Такая точка зрения предполагает, что, с одной стороны, имеется установка на обретение знания, остающаяся сама в себе неизменной, а с другой – существуют всевозможные предметы, о которых мы хотим что-то узнать, то есть хотим исследовать их «характер бытия» (с какой именно целью – не имеет существенного значения).

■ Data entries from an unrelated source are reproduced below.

(** Runs a process as [symex_gen] does, in a world of which something is
    assumed: after each case analysis the equations are settled and the
    branch is dropped if [prune] refutes it. *)
Ltac symex_in on_call step last leaf prune :=
  lazymatch goal with
  | |- triple _ (bind (bind _ _) _) _ _ =>
      apply ex_assoc; symex_in on_call step last leaf prune
  | |- triple _ (bind (ret _) _) _ _ =>
      apply ex_ret; cbv beta; symex_in on_call step last leaf prune
  | |- triple _ (bind (exit _) _) _ _ => apply ex_exit; leaf
  | |- triple _ (bind (call _) _) _ _ =>
      on_call; [ step | cbv beta; symex_in on_call step last leaf prune ]
  | |- triple _ (bind (match ?x with _ => _ end) _) _ _ =>
      branch_on x; settle;
      first [ solve [prune] | symex_in on_call step last leaf prune ]
  | |- triple _ (bind ?p _) _ _ =>
      unfold_head p; symex_in on_call step last leaf prune
  | |- triple _ (call _) _ _ => apply end_call; last
  | |- triple _ (ret _) _ _ => apply end_ret; leaf
  | |- triple _ (exit _) _ _ => apply end_exit; leaf
  | |- triple _ (match ?x with _ => _ end) _ _ =>
      branch_on x; settle;
      first [ solve [prune] | symex_in on_call step last leaf prune ]
  | |- triple _ ?p _ _ => unfold_head p; symex_in on_call step last leaf prune
  end.

(** The runs of [p] that the assumptions allow, one goal per path. *)
Ltac runs_in p leaf :=
  pattern (outcome p), (trace p); apply run_spec;
  symex_in record_call
    ltac:(intros ? ->; reflexivity)
    ltac:(intros ? ->; cbv [rev app]; leaf)
    ltac:(intros ? ->; cbv [rev app]; leaf)
    ltac:(off_path).

(** Membership in a list that is written out, by the position of the
    first element that is convertible. *)
Ltac index_conv x l :=
  lazymatch l with
  | ?y :: ?t =>
      match goal with
      | _ => let _ := match goal with _ => unify x y end in constr:(O)
      | _ => let n := index_conv x t in constr:(S n)
      end
  end.

Ltac in_list_conv :=
  lazymatch goal with
  | |- In ?x ?l =>
      let n := index_conv x l in exact (nth_error_In l n eq_refl)
  end.

(** Lengths of Go strings. *)
(** A sync of the example command line with the example logging flags
    writes to a variable of the logging package only. *)
Ltac example_sync Hin Hlk :=
  cbn in Hin;
  repeat (destruct Hin as [<- | Hin]; [ cbn in Hlk; try discriminate Hlk | ]);
  try contradiction;
  try (injection Hlk as <-; unfold setFrom; cbn;
       repeat match goal with
              | |- context [flag.ParseBool ?s] => destruct (flag.ParseBool s)
              end; cbn).

Lemma len_nonneg (s : string) : 0 <= len s.
Proof. unfold len. lia. Qed.
(** C2 (amended): while a task is active and study mode is selected, a
    close request counts one more attempt on the task and never closes
    the window; it forces the locked full-screen state (full screen, on
    top, unlock dialog open)
    exactly when the count after the increment is at least 3, and below 3
    it only shows one warning and leaves window, full-screen flag and
    dialog as they were.  Three requests in a row from a count of 0 end
    locked with a count of exactly 3. *)
Theorem handle_close_locks_at_three :
  forall answer s r i task,
    active s r i task ->
    let n := task.(Task.close_attempts) + 1 in
    let s' := StudyHelperGUI.handle_close answer s in
    active s' r i (Task.set_close_attempts n task) /\
    s'.(StudyHelperGUI.root).(tk.winfo_exists)
    = s.(StudyHelperGUI.root).(tk.winfo_exists) /\
    (3 <= n ->
     s'.(StudyHelperGUI.is_fullscreen) = true /\
     s'.(StudyHelperGUI.root).(tk.fullscreen) = true /\
     s'.(StudyHelperGUI.root).(tk.topmost) = true /\
     s'.(StudyHelperGUI.lock_label) = StudyHelperGUI.LockForced /\
     StudyHelperGUI.dialog_open s' = true) /\
    (n < 3 ->
     s'.(StudyHelperGUI.is_fullscreen) = s.(StudyHelperGUI.is_fullscreen) /\
     s'.(StudyHelperGUI.root) = s.(StudyHelperGUI.root) /\
     s'.(StudyHelperGUI.unlock_dialog) = s.(StudyHelperGUI.unlock_dialog) /\
     s'.(StudyHelperGUI.shown)
     = (s.(StudyHelperGUI.shown)
        ++ [if n <=? 1 then messagebox.CloseForbidden
            else messagebox.CloseWarning n])%list) /\
    (task.(Task.close_attempts) = 0 ->
     s.(StudyHelperGUI.is_fullscreen) = false ->
     forall a2 a3,
       let s2 := StudyHelperGUI.handle_close a2 s' in
       let s3 := StudyHelperGUI.handle_close a3 s2 in
       s'.(StudyHelperGUI.is_fullscreen) = false /\
       s2.(StudyHelperGUI.is_fullscreen) = false /\
       s3.(StudyHelperGUI.is_fullscreen) = true /\
       exists task3,
         nth_error s3.(StudyHelperGUI.helper).(StudyHelper.tasks) i
         = Some task3 /\
         task3.(Task.close_attempts) = 3).
Proof.
  assert (Hone : forall answer s r i task,
    active s r i task ->
    let n := task.(Task.close_attempts) + 1 in
    let s' := StudyHelperGUI.handle_close answer s in
    s'.(StudyHelperGUI.root).(tk.winfo_exists)
    = s.(StudyHelperGUI.root).(tk.winfo_exists) /\
    (3 <= n ->
     s'.(StudyHelperGUI.is_fullscreen) = true /\
     s'.(StudyHelperGUI.root).(tk.fullscreen) = true /\
     s'.(StudyHelperGUI.root).(tk.topmost) = true /\
     s'.(StudyHelperGUI.lock_label) = StudyHelperGUI.LockForced /\
     StudyHelperGUI.dialog_open s' = true) /\
    (n < 3 ->
     s'.(StudyHelperGUI.is_fullscreen) = s.(StudyHelperGUI.is_fullscreen) /\
     s'.(StudyHelperGUI.root) = s.(StudyHelperGUI.root) /\
     s'.(StudyHelperGUI.unlock_dialog) = s.(StudyHelperGUI.unlock_dialog) /\
     s'.(StudyHelperGUI.shown)
     = (s.(StudyHelperGUI.shown)
        ++ [if n <=? 1 then messagebox.CloseForbidden
            else messagebox.CloseWarning n])%list)).
  { intros answer s r i task Hact n s'.
    unfold s'; rewrite (handle_close_active answer s r i task Hact).
    fold n.
    destruct (n <=? 1) eqn:H1; [apply Z.leb_le in H1|apply Z.leb_gt in H1].
    - split; [reflexivity|]; split; [lia|]; intros _; simpl; auto.
    - destruct (3 <=? n) eqn:H3; [apply Z.leb_le in H3|apply Z.leb_gt in H3].
      + split.
        * unfold StudyHelperGUI.enter_fullscreen,
            StudyHelperGUI.show_unlock_dialog.
          destruct (StudyHelperGUI.dialog_open _); reflexivity.
        * split; [|lia]; intros _.
          unfold StudyHelperGUI.enter_fullscreen,
            StudyHelperGUI.show_unlock_dialog.
          destruct (StudyHelperGUI.dialog_open _) eqn:Hd; simpl; auto 6.
      + split; [reflexivity|]; split; [lia|]; intros _; simpl; auto. }
  intros answer s r i task Hact n s'.
  pose proof (handle_close_keeps_active answer s r i task Hact) as Hact1.
  destruct (Hone answer s r i task Hact) as (Hw & Hlock & Hwarn).
  fold n in Hact1, Hlock, Hwarn; fold s' in Hact1, Hw, Hlock, Hwarn.
  split; [exact Hact1|].
  split; [exact Hw|].
  split; [exact Hlock|].
  split; [exact Hwarn|].
  intros Hzero Hfs a2 a3 s2 s3.
  pose proof (handle_close_keeps_active a2 s' r i _ Hact1) as Hact2.
  pose proof (handle_close_keeps_active a3 _ r i _ Hact2) as Hact3.
  destruct (Hone a2 s' r i _ Hact1) as (_ & _ & Hwarn2).
  destruct (Hone a3 _ r i _ Hact2) as (_ & Hlock3 & _).
  simpl in Hwarn2, Hlock3, Hact3.
  fold s2 in Hwarn2, Hlock3, Hact3; fold s3 in Hlock3, Hact3.
  unfold n in *.
  split; [destruct Hwarn as (-> & _); [lia|assumption]|].
  split; [destruct Hwarn2 as (-> & _); [lia|];
          destruct Hwarn as (-> & _); [lia|assumption]|].
  split; [apply Hlock3; lia|].
  destruct Hact3 as (_ & _ & _ & _ & Hn3).
  eexists; split; [exact Hn3|]; simpl; lia.
Qed.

Конечно, для ученых – самое позднее со времен Канта – очевидно, что разные «предметы» исследования требуют разных методических подходов. В особенности это касается различия двух «миров» – мира природы и мира человека, – поскольку человек есть нечто большее, чем природа, а именно, существо, которое создает культуру и, создавая ее, творит самого себя. Именно неокантианцы уделяли особое внимание проблеме методологических различий между науками о культуре и о природе. Естественные науки нацелены на познание общих законов, науки о культуре – на понимание индивидуального, учил Виндельбанд [139]. Или, как говорил Риккерт: науки о природе исследуют вещные обстоятельства, а науки о культуре – ценностные обстоятельства. Однако Хайдеггеру идеи неокантианцев о различных «характерах бытия» давно уже не казались достаточно радикальными. Свои собственные намерения он сформулировал в рукописи об Аристотеле, в одном очень сжатом и потому трудном для понимания предложении, которое я сначала процитирую, а потом вкратце прокомментирую, привлекая для его прояснения другой источник – лекции об онтологии. Хайдеггер писал: «Это основное направление (Grundrichtung) философского вопрошания не «насаживается», не «навинчивается» на опрашиваемый предмет, то есть на фактичную жизнь, извне, но должно быть понято как эксплицитное схватывание основополагающей подвижности (Grundbewegtheit) фактичной жизни, выражающейся в том, что жизнь в конкретном временении своего бытия озабочена своим бытием, причем даже там, где она убегает от самой себя» (DJ, 238).